On April 7, 1946 Eric was discharged from Army.  He and Herta moved to Newark, New Jersey, where he managed a Food Fair, later moving to West Orange, and Lake Hopatcong. In 1970 he was the new manager of a Pantry

Pride, in Nanuet, New York. During that time the Moldauer's had two children, Lanny and Carol.

 

On June 20, 1991 Eric died while a resident in Deerfield Beach, Florida. Herta died eight years later, on 7 November 1999.

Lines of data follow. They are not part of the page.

(* ===== verification/Console.v ===== *)
(** * Console input and the console device (console.c)

    The line editor that runs in the keyboard and serial interrupts, and the [read] and
    [write] functions the console puts in the device switch. *)

From S2P Require Import Prelude Mem StringC Kernel Sched Bio Layout Log Printf Cons Fs Pipe File Vm Proc.

Definition INPUT_BUF : Z := 128.
(** [C(x)] *)
Definition C (x : ascii) : Z := ch x - ch "@".

Definition input_at (i : consin) (k : Z) : Z := default 0 (in_buf i !! Z.to_nat (u32 k mod INPUT_BUF)).
Definition set_input (g : consin -> consin) : K unit := modify (upd_k_input g).

(** ** Interrupts *)

(** [case C('U')]: kill line. The line is no longer than [input.e - input.w]. *)
Fixpoint kill_line (n : nat) : K unit :=
  i <- gets k_input;
  if negb (in_e i =? in_w i) && negb (input_at i (in_e i - 1) =? 10) then
    match n with
    | O => fun _ => NoFuel
    | S n =>
        set_input (upd_in_e (fun e => e -u 1)) ;;
        consputc BACKSPACE ;;
        kill_line n
    end
  else kret tt.

(** One turn of the [switch]; the result is [doprocdump]. *)
Definition console_char (c : Z) (doprocdump : bool) : K bool :=
  if c =? C "P" then kret true
  else if c =? C "U" then
    i <- gets k_input;
    kill_line (Z.to_nat (in_e i -u in_w i)) ;;
    kret doprocdump
  else if (c =? C "H") || (c =? 127) then
    i <- gets k_input;
    kwhen (negb (in_e i =? in_w i))
      (set_input (upd_in_e (fun e => e -u 1)) ;;
       consputc BACKSPACE) ;;
    kret doprocdump
  else
    i <- gets k_input;
    kwhen (negb (c =? 0) && (in_e i -u in_r i <? INPUT_BUF))
      (let c := if c =? 13 then 10 else c in
       set_input (upd_in_buf (insert (Z.to_nat (in_e i mod INPUT_BUF)) (u8 c))) ;;
       set_input (upd_in_e (fun e => e +u 1)) ;;
       consputc c ;;
       i <- gets k_input;
       kwhen ((c =? 10) || (c =? C "D") || (in_e i =? in_r i +u INPUT_BUF))
         (set_input (upd_in_w (fun _ => in_e i)) ;;
          wakeup CH_input)) ;;
    kret doprocdump.

Fixpoint console_chars (cs : list Z) (doprocdump : bool) : K bool :=
  match cs with
  | [] => kret doprocdump
  | c :: cs => if c <? 0 then kret doprocdump else d <- console_char c doprocdump; console_chars cs d
  end.

(** [consoleintr(getc)], where [getc] gives the characters [cs] and then -1. *)
Definition consoleintr (cs : list Z) : K unit :=
  acquire LK_cons ;;
  d <- console_chars cs false;
  release LK_cons ;;
  kwhen d procdump.

(** ** The device *)

Section Console.
Context `{Fuel}.

(** [while(input.r == input.w)]: [false] when the process was killed. *)
Fixpoint consoleread_wait (n : nat) : K bool :=
  i <- gets k_input;
  if in_r i =? in_w i then
    p <- curproc;
    pr <- get_proc p;
    if negb (p_killed pr =? 0) then kret false else
    match n with
    | O => fun _ => NoFuel
    | S n => sleep CH_input LK_cons ;; consoleread_wait n
    end
  else kret true.

(** [while(n > 0)]: what is left of [n], or [None] when the process was killed, and the
    bytes put in [dst]. *)
Fixpoint consoleread_loop (n : nat) (target : Z) : K (option nat * list Z) :=
  match n with
  | O => kret (Some O, [])
  | S n' =>
      go <- consoleread_wait fuel;
      if negb go then kret (None, []) else
      i <- gets k_input;
      let c := input_at i (in_r i) in
      set_input (upd_in_r (fun r => r +u 1)) ;;
      if c =? C "D" then
        kwhen (Z.of_nat n <? target) (set_input (upd_in_r (fun r => r -u 1))) ;;
        kret (Some n, [])
      else if c =? 10 then kret (Some n', [c])
      else
        r <- consoleread_loop n' target;
        kret (r.1, c :: r.2)
  end.

Definition consoleread (ip : nat) (n : Z) : K (Z * list Z) :=
  iunlock ip ;;
  let target := u32 n in
  acquire LK_cons ;;
  r <- consoleread_loop (Z.to_nat n) target;
  release LK_cons ;;
  ilock ip ;;
  match r.1 with
  | None => kret (-1, r.2)
  | Some n' => kret (if n <=? 0 then 0 else target - Z.of_nat n', r.2)
  end.

Definition consolewrite (ip : nat) (buf : list Z) (n : Z) : K Z :=
  iunlock ip ;;
  acquire LK_cons ;;
  kiter (take (Z.to_nat n) buf) (fun c => consputc (c .& 0xff)) ;;
  release LK_cons ;;
  ilock ip ;;
  kret n.

Definition CONSOLE : Z := 1.

(** [devsw] after [consoleinit]. *)
#[export] Instance console_devsw : Devsw := {
  dev_read major := if major =? CONSOLE then Some consoleread else None;
  dev_write major := if major =? CONSOLE then Some consolewrite else None;
}.
End Console.

Definition consoleinit : K unit := modify (upd_k_locking (fun _ => true)).
(* ===== verification/Exec.v ===== *)
(** * Running a program (exec.c) *)

From S2P Require Import Prelude Mem StringC Kernel Mmu Kalloc Sched Bio Layout Log Printf Cons Fs Pipe File Vm Proc.

(** ** The headers of an ELF file (elf.h) *)

Definition ELF_MAGIC : Z := 0x464C457F.
Definition ELF_PROG_LOAD : Z := 1.
Definition sizeof_elfhdr : Z := 52.
Definition sizeof_proghdr : Z := 32.

Definition elf_magic (h : list Z) : Z := rd 4 h 0.
Definition elf_entry (h : list Z) : Z := rd 4 h 24.
Definition elf_phoff (h : list Z) : Z := rd 4 h 28.
Definition elf_phnum (h : list Z) : Z := rd 2 h 44.

Definition ph_type (h : list Z) : Z := rd 4 h 0.
Definition ph_off (h : list Z) : Z := rd 4 h 4.
Definition ph_vaddr (h : list Z) : Z := rd 4 h 8.
Definition ph_filesz (h : list Z) : Z := rd 4 h 16.
Definition ph_memsz (h : list Z) : Z := rd 4 h 20.

Section Exec.
Context `{Fuel} `{Devsw}.

(** The loop over the program headers; [None] is [goto bad]. *)
Fixpoint load_segments (n : nat) (ip : nat) (pgdir off sz : Z) : K (option Z) :=
  match n with
  | O => kret (Some sz)
  | S n =>
      r <- readi ip off sizeof_proghdr;
      if negb (r.1 =? sizeof_proghdr) then kret None else
      let ph := r.2 in
      if negb (ph_type ph =? ELF_PROG_LOAD) then load_segments n ip pgdir (off +u sizeof_proghdr) sz else
      if ph_memsz ph <? ph_filesz ph then kret None else
      if ph_vaddr ph +u ph_memsz ph <? ph_vaddr ph then kret None else
      sz <- allocuvm pgdir sz (ph_vaddr ph +u ph_memsz ph);
      if sz =? 0 then kret None else
      if negb (ph_vaddr ph mod PGSIZE =? 0) then kret None else
      r <- loaduvm pgdir (ph_vaddr ph) ip (ph_off ph) (ph_filesz ph);
      if r <? 0 then kret None else
      load_segments n ip pgdir (off +u sizeof_proghdr) sz
  end.

(** Push argument strings: the new [sp] and the pointers for [ustack]. *)
Fixpoint push_args (pgdir sp : Z) (argv : list (list Z)) (argc : nat) : K (option (Z * list Z)) :=
  match argv with
  | [] => kret (Some (sp, []))
  | a :: argv =>
      if Nat.leb MAXARG argc then kret None else
      let sp := (sp -u (Z.of_nat (length a) + 1)) .& u32 (Z.lnot 3) in
      r <- copyout pgdir sp (a ++ [0]);
      if r <? 0 then kret None else
      rest <- push_args pgdir sp argv (S argc);
      kret (match rest with Some (sp', us) => Some (sp', sp :: us) | None => None end)
  end.

(** [ustack] for [argc] arguments at [args], with the stack pointer at [sp]. *)
Definition mk_ustack (sp : Z) (args : list Z) : list Z :=
  let argc := Z.of_nat (length args) in
  [0xffffffff; argc; sp -u (argc + 1) * 4] ++ args ++ [0].

(** [for(last=s=path; *s; s++)]: what follows the last slash. *)
Fixpoint last_elem (s last : list Z) : list Z :=
  match s with
  | [] => last
  | c :: s => last_elem s (if c =? slash then s else last)
  end.

(** [bad:] *)
Definition exec_bad (pgdir : Z) (ip : option nat) : K Z :=
  kwhen (negb (pgdir =? 0)) (freevm pgdir) ;;
  match ip with
  | Some ip => iunlockput ip ;; end_op
  | None => kret tt
  end ;;
  kret (-1).

(** From the user stack on. *)
Definition exec_stack (pgdir sz entry : Z) (path : list Z) (argv : list (list Z)) : K Z :=
  let sz := PGROUNDUP sz in
  sz <- allocuvm pgdir sz (sz +u 2 * PGSIZE);
  if sz =? 0 then exec_bad pgdir None else
  clearpteu pgdir (sz -u 2 * PGSIZE) ;;
  r <- push_args pgdir sz argv 0;
  match r with
  | None => exec_bad pgdir None
  | Some (sp, args) =>
      let ustack := mk_ustack sp args in
      let sp := sp -u Z.of_nat (length ustack) * 4 in
      r <- copyout pgdir sp (concat (map (le_bytes 4) ustack));
      if r <? 0 then exec_bad pgdir None else
      p <- curproc;
      set_proc p (upd_p_name (splice 0 (StringC.safestrcpy (StringC.at_ (last_elem path path)) 16))) ;;
      (* Commit to the user image. *)
      pr <- get_proc p;
      let oldpgdir := p_pgdir pr in
      set_proc p (upd_p_pgdir (fun _ => pgdir)) ;;
      set_proc p (upd_p_sz (fun _ => sz)) ;;
      stw (p_tf pr + tf_eip) entry ;;
      stw (p_tf pr + tf_esp) sp ;;
      switchuvm (Some p) ;;
      freevm oldpgdir ;;
      kret 0
  end.

Definition exec (path : list Z) (argv : list (list Z)) : K Z :=
  begin_op ;;
  ip <- namei path;
  match ip with
  | None =>
      end_op ;;
      cprintf "exec: fail
" [] ;;
      kret (-1)
  | Some ip =>
      ilock ip ;;
      (* Check ELF header *)
      r <- readi ip 0 sizeof_elfhdr;
      if negb (r.1 =? sizeof_elfhdr) then exec_bad 0 (Some ip) else
      let elf := r.2 in
      if negb (elf_magic elf =? ELF_MAGIC) then exec_bad 0 (Some ip) else
      pgdir <- setupkvm;
      if pgdir =? 0 then exec_bad 0 (Some ip) else
      sz <- load_segments (Z.to_nat (elf_phnum elf)) ip pgdir (elf_phoff elf) 0;
      match sz with
      | None => exec_bad pgdir (Some ip)
      | Some sz =>
          iunlockput ip ;;
          end_op ;;
          exec_stack pgdir sz (elf_entry elf) path argv
      end
  end.
End Exec.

The relevant documents and information can be found in the archives of the Leo Baeck Institute, Fold3 (HQ U.S. Forces in Austria, Reparations, Deliveries & Restitution Division), the FDR Library (War Refugee Board), the records of the Hampton Rhodes Port of Embarkation, Camp Patrick Henry found inThe Road to Victory Vols I & II, by Major William Reginald Wheeler. And, of course, the tables assembled by Dan Gross, which is always a starting point.